*What is required*:
The required result is each line of the entries below containing the string "saturate".

*Data*:
Definition Nanosecond : Duration := 1.
Definition Microsecond : Duration := 1000 * Nanosecond.
Definition Millisecond : Duration := 1000 * Microsecond.
Definition Second : Duration := 1000 * Millisecond.
Definition Minute : Duration := 60 * Second.
Definition Hour : Duration := 60 * Minute.

(** [func (d Duration) Seconds() float64]:
<<
    sec := d / Second
    nsec := d % Second
    return float64(sec) + float64(nsec)/1e9
>>
    Go's integer [/] and [%] truncate toward zero. *)
Definition Seconds (d : Duration) : float64 :=
  let sec := Z.quot d Second in
  let nsec := Z.rem d Second in
  F64.add (F64.of_Z sec) (F64.div (F64.of_Z nsec) (F64.of_Z 1000000000)).

(** A [time.Time]: the wall clock reading, as seconds since January 1 of
    year 1 (an int64) and nanoseconds within the second (0 to
    999999999), and the optional monotonic clock reading in nanoseconds
    (an int64) that [time.Now] attaches. *)
Record Time : Type := mkTime {
  wall_sec : Z;
  wall_nsec : Z;
  mono : option Z
}.

Definition int64_range (z : Z) : Prop := - 2 ^ 63 <= z <= 2 ^ 63 - 1.

Definition valid (t : Time) : Prop :=
  int64_range (wall_sec t)
  /\ 0 <= wall_nsec t <= 999999999
  /\ match mono t with Some m => int64_range m | None => True end.

(** The exact number of nanoseconds from [u] to [t], on the clock Go
    compares the two on: the monotonic clock when both carry a reading,
    the wall clock otherwise. *)
Definition since (t u : Time) : Z :=
  match mono t, mono u with
  | Some te, Some ue => te - ue
  | _, _ => (wall_sec t - wall_sec u) * Second + (wall_nsec t - wall_nsec u)
  end.

Definition saturate (d : Z) : Duration :=
  if d <? minDuration then minDuration
  else if maxDuration <? d then maxDuration
  else d.

(** [func (t Time) Sub(u Time) Duration]: "Sub returns the duration t-u.
    If the result exceeds the maximum (or minimum) value that can be
    stored in a Duration, the maximum (or minimum) duration will be
    returned." *)
Definition Sub (t u : Time) : Duration := saturate (since t u).

(** [func (t Time) Before(u Time) bool] *)
Definition Before (t u : Time) : bool :=
  match mono t, mono u with
  | Some te, Some ue => te <? ue
  | _, _ => (wall_sec t <? wall_sec u)
            || ((wall_sec t =? wall_sec u) && (wall_nsec t <? wall_nsec u))
  end.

*Written response*:
Definition saturate (d : Z) : Duration :=
Definition Sub (t u : Time) : Duration := saturate (since t u).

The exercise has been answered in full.